(INSTRUCTIONS FOR THE TASK)
Please return the lines of the data that contain "code".

(INFORMATION GIVEN)
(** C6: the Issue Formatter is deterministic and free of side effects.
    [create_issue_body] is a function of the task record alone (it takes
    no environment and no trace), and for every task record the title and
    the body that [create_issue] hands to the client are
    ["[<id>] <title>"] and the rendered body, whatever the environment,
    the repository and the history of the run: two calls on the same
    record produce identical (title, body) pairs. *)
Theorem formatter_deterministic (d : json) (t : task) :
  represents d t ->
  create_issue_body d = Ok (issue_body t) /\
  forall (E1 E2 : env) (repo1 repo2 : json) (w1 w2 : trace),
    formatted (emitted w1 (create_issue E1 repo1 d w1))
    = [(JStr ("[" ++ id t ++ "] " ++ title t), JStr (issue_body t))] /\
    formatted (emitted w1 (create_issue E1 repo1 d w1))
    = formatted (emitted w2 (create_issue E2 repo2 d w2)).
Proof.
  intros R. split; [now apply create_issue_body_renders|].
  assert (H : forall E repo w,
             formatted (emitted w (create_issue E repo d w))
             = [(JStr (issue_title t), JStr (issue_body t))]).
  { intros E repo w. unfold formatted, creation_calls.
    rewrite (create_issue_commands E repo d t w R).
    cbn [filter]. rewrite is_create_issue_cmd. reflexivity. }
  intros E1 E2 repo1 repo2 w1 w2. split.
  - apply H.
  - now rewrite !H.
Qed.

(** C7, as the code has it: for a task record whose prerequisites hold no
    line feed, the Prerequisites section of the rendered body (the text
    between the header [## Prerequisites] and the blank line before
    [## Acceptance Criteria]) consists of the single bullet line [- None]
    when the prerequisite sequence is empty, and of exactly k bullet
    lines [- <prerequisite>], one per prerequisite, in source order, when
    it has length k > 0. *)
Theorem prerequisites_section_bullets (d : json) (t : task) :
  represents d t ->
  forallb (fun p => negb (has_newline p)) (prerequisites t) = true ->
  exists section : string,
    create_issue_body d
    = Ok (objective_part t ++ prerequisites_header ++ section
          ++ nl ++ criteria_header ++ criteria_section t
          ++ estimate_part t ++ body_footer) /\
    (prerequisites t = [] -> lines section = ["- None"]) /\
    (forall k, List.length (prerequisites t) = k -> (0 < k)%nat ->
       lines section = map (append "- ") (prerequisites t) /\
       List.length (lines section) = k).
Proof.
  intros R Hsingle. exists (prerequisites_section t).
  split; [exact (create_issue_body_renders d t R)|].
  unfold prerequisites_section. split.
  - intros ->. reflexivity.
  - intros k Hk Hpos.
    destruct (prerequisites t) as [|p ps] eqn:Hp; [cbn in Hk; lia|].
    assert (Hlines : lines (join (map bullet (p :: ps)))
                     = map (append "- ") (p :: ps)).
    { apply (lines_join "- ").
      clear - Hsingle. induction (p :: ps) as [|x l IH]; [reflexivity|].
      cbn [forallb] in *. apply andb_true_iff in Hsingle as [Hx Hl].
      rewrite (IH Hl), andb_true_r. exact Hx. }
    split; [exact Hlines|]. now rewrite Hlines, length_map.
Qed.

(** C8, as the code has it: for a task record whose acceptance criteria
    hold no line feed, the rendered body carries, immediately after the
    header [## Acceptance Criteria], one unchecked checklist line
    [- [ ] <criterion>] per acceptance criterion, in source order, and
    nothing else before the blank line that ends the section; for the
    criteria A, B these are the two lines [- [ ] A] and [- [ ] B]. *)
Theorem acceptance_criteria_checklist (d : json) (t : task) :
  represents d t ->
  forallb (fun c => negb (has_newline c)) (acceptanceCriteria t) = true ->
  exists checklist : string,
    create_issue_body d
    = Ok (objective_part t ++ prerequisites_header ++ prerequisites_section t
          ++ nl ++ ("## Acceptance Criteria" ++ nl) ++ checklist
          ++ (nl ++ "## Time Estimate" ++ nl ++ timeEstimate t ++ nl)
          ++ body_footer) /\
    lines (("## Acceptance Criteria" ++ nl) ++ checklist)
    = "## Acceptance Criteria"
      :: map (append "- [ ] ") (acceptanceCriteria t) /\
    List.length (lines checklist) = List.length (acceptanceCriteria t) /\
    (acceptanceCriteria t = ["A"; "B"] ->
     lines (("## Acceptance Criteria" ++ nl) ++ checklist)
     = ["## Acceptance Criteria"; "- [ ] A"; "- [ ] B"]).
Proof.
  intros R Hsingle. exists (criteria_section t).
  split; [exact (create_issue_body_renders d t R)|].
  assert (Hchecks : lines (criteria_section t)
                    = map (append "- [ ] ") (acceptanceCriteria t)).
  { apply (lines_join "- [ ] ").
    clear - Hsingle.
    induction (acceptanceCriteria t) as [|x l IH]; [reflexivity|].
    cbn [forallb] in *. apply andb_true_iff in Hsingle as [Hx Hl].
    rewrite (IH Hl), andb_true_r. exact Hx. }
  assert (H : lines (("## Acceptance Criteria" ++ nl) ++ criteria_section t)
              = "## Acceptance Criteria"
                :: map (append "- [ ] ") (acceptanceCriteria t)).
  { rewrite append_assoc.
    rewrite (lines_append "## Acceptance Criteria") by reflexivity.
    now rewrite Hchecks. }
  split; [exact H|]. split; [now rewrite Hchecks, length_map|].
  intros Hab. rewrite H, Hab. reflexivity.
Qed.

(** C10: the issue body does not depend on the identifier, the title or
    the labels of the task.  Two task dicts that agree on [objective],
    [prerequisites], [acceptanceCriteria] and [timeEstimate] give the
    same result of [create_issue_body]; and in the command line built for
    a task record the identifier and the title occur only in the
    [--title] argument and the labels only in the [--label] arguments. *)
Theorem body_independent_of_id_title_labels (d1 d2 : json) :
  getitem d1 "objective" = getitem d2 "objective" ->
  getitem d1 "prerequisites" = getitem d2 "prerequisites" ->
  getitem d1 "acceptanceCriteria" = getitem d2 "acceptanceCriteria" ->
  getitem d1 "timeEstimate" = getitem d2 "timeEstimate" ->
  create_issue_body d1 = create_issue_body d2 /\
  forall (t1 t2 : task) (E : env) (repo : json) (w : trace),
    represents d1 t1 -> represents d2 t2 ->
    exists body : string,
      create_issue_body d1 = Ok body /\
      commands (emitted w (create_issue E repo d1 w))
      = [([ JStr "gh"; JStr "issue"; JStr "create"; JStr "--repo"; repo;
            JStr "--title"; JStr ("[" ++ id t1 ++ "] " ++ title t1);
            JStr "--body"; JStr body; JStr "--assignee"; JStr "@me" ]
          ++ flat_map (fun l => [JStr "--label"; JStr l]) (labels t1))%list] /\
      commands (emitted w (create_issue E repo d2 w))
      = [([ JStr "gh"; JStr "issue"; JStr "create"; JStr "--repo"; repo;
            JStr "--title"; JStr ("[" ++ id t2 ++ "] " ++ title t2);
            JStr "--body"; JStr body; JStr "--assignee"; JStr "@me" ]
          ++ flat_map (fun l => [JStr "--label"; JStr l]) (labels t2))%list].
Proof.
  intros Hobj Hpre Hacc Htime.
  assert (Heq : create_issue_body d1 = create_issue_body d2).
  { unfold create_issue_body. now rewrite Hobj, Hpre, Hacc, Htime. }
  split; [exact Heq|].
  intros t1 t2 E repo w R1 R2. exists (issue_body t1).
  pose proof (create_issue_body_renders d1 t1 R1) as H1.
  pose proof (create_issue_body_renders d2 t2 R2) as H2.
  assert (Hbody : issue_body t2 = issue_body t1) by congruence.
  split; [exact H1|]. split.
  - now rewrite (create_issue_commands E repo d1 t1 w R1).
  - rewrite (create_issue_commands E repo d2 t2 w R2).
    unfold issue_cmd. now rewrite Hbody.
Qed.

(RESULT OF THE EXERCISE)
(** C7, as the code has it: for a task record whose prerequisites hold no
(** C8, as the code has it: for a task record whose acceptance criteria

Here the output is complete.